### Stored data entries
(** A text that is one blank is stripped to nothing. *)
Lemma rstrip_one_space (t : string) :
  Text.one_space t = true → Text.rstrip t = "".
Proof.
  unfold Text.one_space, Text.decode1; cbv zeta.
  destruct t as [|b0 [|b1 [|b2 [|b3 t4]]]].
  - done.
  - destruct (Text.byte b0 <? 128)%N eqn:A; [|discriminate].
    intros H. cbn [Text.rstrip]. unfold Text.one_space, Text.decode1; cbv zeta.
    by rewrite A, H.
  - destruct (Text.byte b0 <? 128)%N eqn:A; [discriminate|].
    destruct (Text.continuation b1) eqn:C1; [|discriminate]. cbn [negb].
    destruct ((194 <=? Text.byte b0) && (Text.byte b0 <=? 223))%N eqn:B; [|discriminate].
    intros H. cbn [Text.rstrip].
    destruct (continuation_high b1 C1) as (L1 & _).
    assert (E1 : Text.one_space (String b1 "") = false).
    { unfold Text.one_space, Text.decode1; cbv zeta. by rewrite L1. }
    rewrite E1. unfold Text.one_space at 1, Text.decode1; cbv zeta.
    rewrite A, C1. cbn [negb]. by rewrite B, H.
  - destruct (Text.byte b0 <? 128)%N eqn:A; [discriminate|].
    destruct (Text.continuation b1) eqn:C1; [|discriminate]. cbn [negb].
    destruct ((194 <=? Text.byte b0) && (Text.byte b0 <=? 223))%N eqn:B; [discriminate|].
    destruct (Text.continuation b2) eqn:C2; [|discriminate]. cbn [negb].
    destruct ((224 <=? Text.byte b0) && (Text.byte b0 <=? 239))%N eqn:B3; [|discriminate].
    match goal with |- context [if ?b then _ else _] => destruct b eqn:V end; [|discriminate].
    intros H. cbn [Text.rstrip].
    destruct (continuation_high b1 C1) as (L1 & M1 & _).
    destruct (continuation_high b2 C2) as (L2 & _).
    assert (E2 : Text.one_space (String b2 "") = false).
    { unfold Text.one_space, Text.decode1; cbv zeta. by rewrite L2. }
    rewrite E2.
    assert (E1 : Text.one_space (String b1 (String b2 "")) = false).
    { unfold Text.one_space, Text.decode1; cbv zeta. rewrite L1, C2. cbn [negb]. by rewrite M1. }
    rewrite E1. unfold Text.one_space at 1, Text.decode1; cbv zeta.
    rewrite A, C1. cbn [negb]. rewrite B, C2. cbn [negb]. by rewrite B3, V, H.
  - destruct (Text.byte b0 <? 128)%N eqn:A; [discriminate|].
    destruct (Text.continuation b1) eqn:C1; [|discriminate]. cbn [negb].
    destruct ((194 <=? Text.byte b0) && (Text.byte b0 <=? 223))%N eqn:B; [discriminate|].
    destruct (Text.continuation b2) eqn:C2; [|discriminate]. cbn [negb].
    destruct ((224 <=? Text.byte b0) && (Text.byte b0 <=? 239))%N eqn:B3.
    { match goal with |- context [if ?b then _ else _] => destruct b eqn:V end; discriminate. }
    destruct (Text.continuation b3) eqn:C3; [|discriminate]. cbn [negb].
    destruct ((240 <=? Text.byte b0) && (Text.byte b0 <=? 244))%N eqn:B4; [|discriminate].
    match goal with |- context [if ?b then _ else _] => destruct b eqn:V end; [|discriminate].
    destruct t4; [|discriminate].
    (* a four-byte character is at least U+10000: never a blank *)
    intros H. exfalso.
    apply andb_true_iff in V as [V1 _]. apply N.leb_le in V1.
    unfold Text.is_space in H.
    repeat (apply orb_true_iff in H as [H|H]);
      try (apply andb_true_iff in H as [_ H]; apply N.leb_le in H; lia);
      try (apply N.eqb_eq in H; lia).
Qed.

(** [rstrip] drops a blank at the end, [lstrip] one at the front, and each
    keeps a text that has none there. *)
Lemma rstrip_drops_blank (s t : string) :
  Text.one_space t = true → Text.rstrip (s +:+ t) = Text.rstrip s.
Proof.
  intros H. induction s as [|c s IH]; simpl.
  - by apply rstrip_one_space.
  - by rewrite IH.
Qed.

Lemma lstrip_from_enough (n m : nat) (s : string) :
  (String.length s ≤ n)%nat → (String.length s ≤ m)%nat →
  Text.lstrip_from n s = Text.lstrip_from m s.
Proof.
  revert m s. induction n as [|n IH]; intros m s Hn Hm.
  - destruct s; [|simpl in Hn; lia]. by destruct m.
  - destruct m as [|m].
    + destruct s; [reflexivity|simpl in Hm; lia].
    + cbn [Text.lstrip_from].
      destruct (Text.decode1 s) as [[cp rest]|] eqn:D; [|reflexivity].
      destruct (Text.is_space cp); [|reflexivity].
      apply decode1_shorter in D. apply IH; lia.
Qed.

Lemma decode1_app (t s rest : string) (cp : N) :
  Text.decode1 t = Some (cp, rest) →
  Text.decode1 (t +:+ s) = Some (cp, rest +:+ s).
Proof.
  destruct t as [|b0 [|b1 [|b2 [|b3 t4]]]];
    change (String ?a ?x +:+ s) with (String a (x +:+ s));
    repeat change (String ?a ?x +:+ s) with (String a (x +:+ s));
    change ("" +:+ s) with s;
    unfold Text.decode1; cbv zeta;
    repeat match goal with
           | |- context [if ?b then _ else _] => destruct b
           end;
    intros H; try discriminate H; by injection H as <- <-.
Qed.

Lemma lstrip_drops_blank (t s : string) :
  Text.one_space t = true → Text.lstrip (t +:+ s) = Text.lstrip s.
Proof.
  unfold Text.one_space.
  destruct (Text.decode1 t) as [[cp [|x r]]|] eqn:D; try discriminate.
  intros Sp. unfold Text.lstrip.
  pose proof (decode1_app t s "" cp D) as Da.
  change ("" +:+ s) with s in Da.
  pose proof (decode1_shorter _ _ _ Da) as L.
  remember (String.length (t +:+ s)) as n eqn:E.
  destruct n as [|n]; [lia|].
  cbn [Text.lstrip_from]. rewrite Da, Sp.
  apply lstrip_from_enough; lia.
Qed.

### Task item
Reproduce every single entry above exactly.

### Exercise result
(** A text that is one blank is stripped to nothing. *)
Lemma rstrip_one_space (t : string) :
  Text.one_space t = true → Text.rstrip t = "".
Proof.
  unfold Text.one_space, Text.decode1; cbv zeta.
  destruct t as [|b0 [|b1 [|b2 [|b3 t4]]]].
  - done.
  - destruct (Text.byte b0 <? 128)%N eqn:A; [|discriminate].
    intros H. cbn [Text.rstrip]. unfold Text.one_space, Text.decode1; cbv zeta.
    by rewrite A, H.
  - destruct (Text.byte b0 <? 128)%N eqn:A; [discriminate|].
    destruct (Text.continuation b1) eqn:C1; [|discriminate]. cbn [negb].
    destruct ((194 <=? Text.byte b0) && (Text.byte b0 <=? 223))%N eqn:B; [|discriminate].
    intros H. cbn [Text.rstrip].
    destruct (continuation_high b1 C1) as (L1 & _).
    assert (E1 : Text.one_space (String b1 "") = false).
    { unfold Text.one_space, Text.decode1; cbv zeta. by rewrite L1. }
    rewrite E1. unfold Text.one_space at 1, Text.decode1; cbv zeta.
    rewrite A, C1. cbn [negb]. by rewrite B, H.
  - destruct (Text.byte b0 <? 128)%N eqn:A; [discriminate|].
    destruct (Text.continuation b1) eqn:C1; [|discriminate]. cbn [negb].
    destruct ((194 <=? Text.byte b0) && (Text.byte b0 <=? 223))%N eqn:B; [discriminate|].
    destruct (Text.continuation b2) eqn:C2; [|discriminate]. cbn [negb].
    destruct ((224 <=? Text.byte b0) && (Text.byte b0 <=? 239))%N eqn:B3; [|discriminate].
    match goal with |- context [if ?b then _ else _] => destruct b eqn:V end; [|discriminate].
    intros H. cbn [Text.rstrip].
    destruct (continuation_high b1 C1) as (L1 & M1 & _).
    destruct (continuation_high b2 C2) as (L2 & _).
    assert (E2 : Text.one_space (String b2 "") = false).
    { unfold Text.one_space, Text.decode1; cbv zeta. by rewrite L2. }
    rewrite E2.
    assert (E1 : Text.one_space (String b1 (String b2 "")) = false).
    { unfold Text.one_space, Text.decode1; cbv zeta. rewrite L1, C2. cbn [negb]. by rewrite M1. }
    rewrite E1. unfold Text.one_space at 1, Text.decode1; cbv zeta.
    rewrite A, C1. cbn [negb]. rewrite B, C2. cbn [negb]. by rewrite B3, V, H.
  - destruct (Text.byte b0 <? 128)%N eqn:A; [discriminate|].
    destruct (Text.continuation b1) eqn:C1; [|discriminate]. cbn [negb].
    destruct ((194 <=? Text.byte b0) && (Text.byte b0 <=? 223))%N eqn:B; [discriminate|].
    destruct (Text.continuation b2) eqn:C2; [|discriminate]. cbn [negb].
    destruct ((224 <=? Text.byte b0) && (Text.byte b0 <=? 239))%N eqn:B3.
    { match goal with |- context [if ?b then _ else _] => destruct b eqn:V end; discriminate. }
    destruct (Text.continuation b3) eqn:C3; [|discriminate]. cbn [negb].
    destruct ((240 <=? Text.byte b0) && (Text.byte b0 <=? 244))%N eqn:B4; [|discriminate].
    match goal with |- context [if ?b then _ else _] => destruct b eqn:V end; [|discriminate].
    destruct t4; [|discriminate].
    (* a four-byte character is at least U+10000: never a blank *)
    intros H. exfalso.
    apply andb_true_iff in V as [V1 _]. apply N.leb_le in V1.
    unfold Text.is_space in H.
    repeat (apply orb_true_iff in H as [H|H]);
      try (apply andb_true_iff in H as [_ H]; apply N.leb_le in H; lia);
      try (apply N.eqb_eq in H; lia).
Qed.

(** [rstrip] drops a blank at the end, [lstrip] one at the front, and each
    keeps a text that has none there. *)
Lemma rstrip_drops_blank (s t : string) :
  Text.one_space t = true → Text.rstrip (s +:+ t) = Text.rstrip s.
Proof.
  intros H. induction s as [|c s IH]; simpl.
  - by apply rstrip_one_space.
  - by rewrite IH.
Qed.

Lemma lstrip_from_enough (n m : nat) (s : string) :
  (String.length s ≤ n)%nat → (String.length s ≤ m)%nat →
  Text.lstrip_from n s = Text.lstrip_from m s.
Proof.
  revert m s. induction n as [|n IH]; intros m s Hn Hm.
  - destruct s; [|simpl in Hn; lia]. by destruct m.
  - destruct m as [|m].
    + destruct s; [reflexivity|simpl in Hm; lia].
    + cbn [Text.lstrip_from].
      destruct (Text.decode1 s) as [[cp rest]|] eqn:D; [|reflexivity].
      destruct (Text.is_space cp); [|reflexivity].
      apply decode1_shorter in D. apply IH; lia.
Qed.

Lemma decode1_app (t s rest : string) (cp : N) :
  Text.decode1 t = Some (cp, rest) →
  Text.decode1 (t +:+ s) = Some (cp, rest +:+ s).
Proof.
  destruct t as [|b0 [|b1 [|b2 [|b3 t4]]]];
    change (String ?a ?x +:+ s) with (String a (x +:+ s));
    repeat change (String ?a ?x +:+ s) with (String a (x +:+ s));
    change ("" +:+ s) with s;
    unfold Text.decode1; cbv zeta;
    repeat match goal with
           | |- context [if ?b then _ else _] => destruct b
           end;
    intros H; try discriminate H; by injection H as <- <-.
Qed.

Lemma lstrip_drops_blank (t s : string) :
  Text.one_space t = true → Text.lstrip (t +:+ s) = Text.lstrip s.
Proof.
  unfold Text.one_space.
  destruct (Text.decode1 t) as [[cp [|x r]]|] eqn:D; try discriminate.
  intros Sp. unfold Text.lstrip.
  pose proof (decode1_app t s "" cp D) as Da.
  change ("" +:+ s) with s in Da.
  pose proof (decode1_shorter _ _ _ Da) as L.
  remember (String.length (t +:+ s)) as n eqn:E.
  destruct n as [|n]; [lia|].
  cbn [Text.lstrip_from]. rewrite Da, Sp.
  apply lstrip_from_enough; lia.
Qed.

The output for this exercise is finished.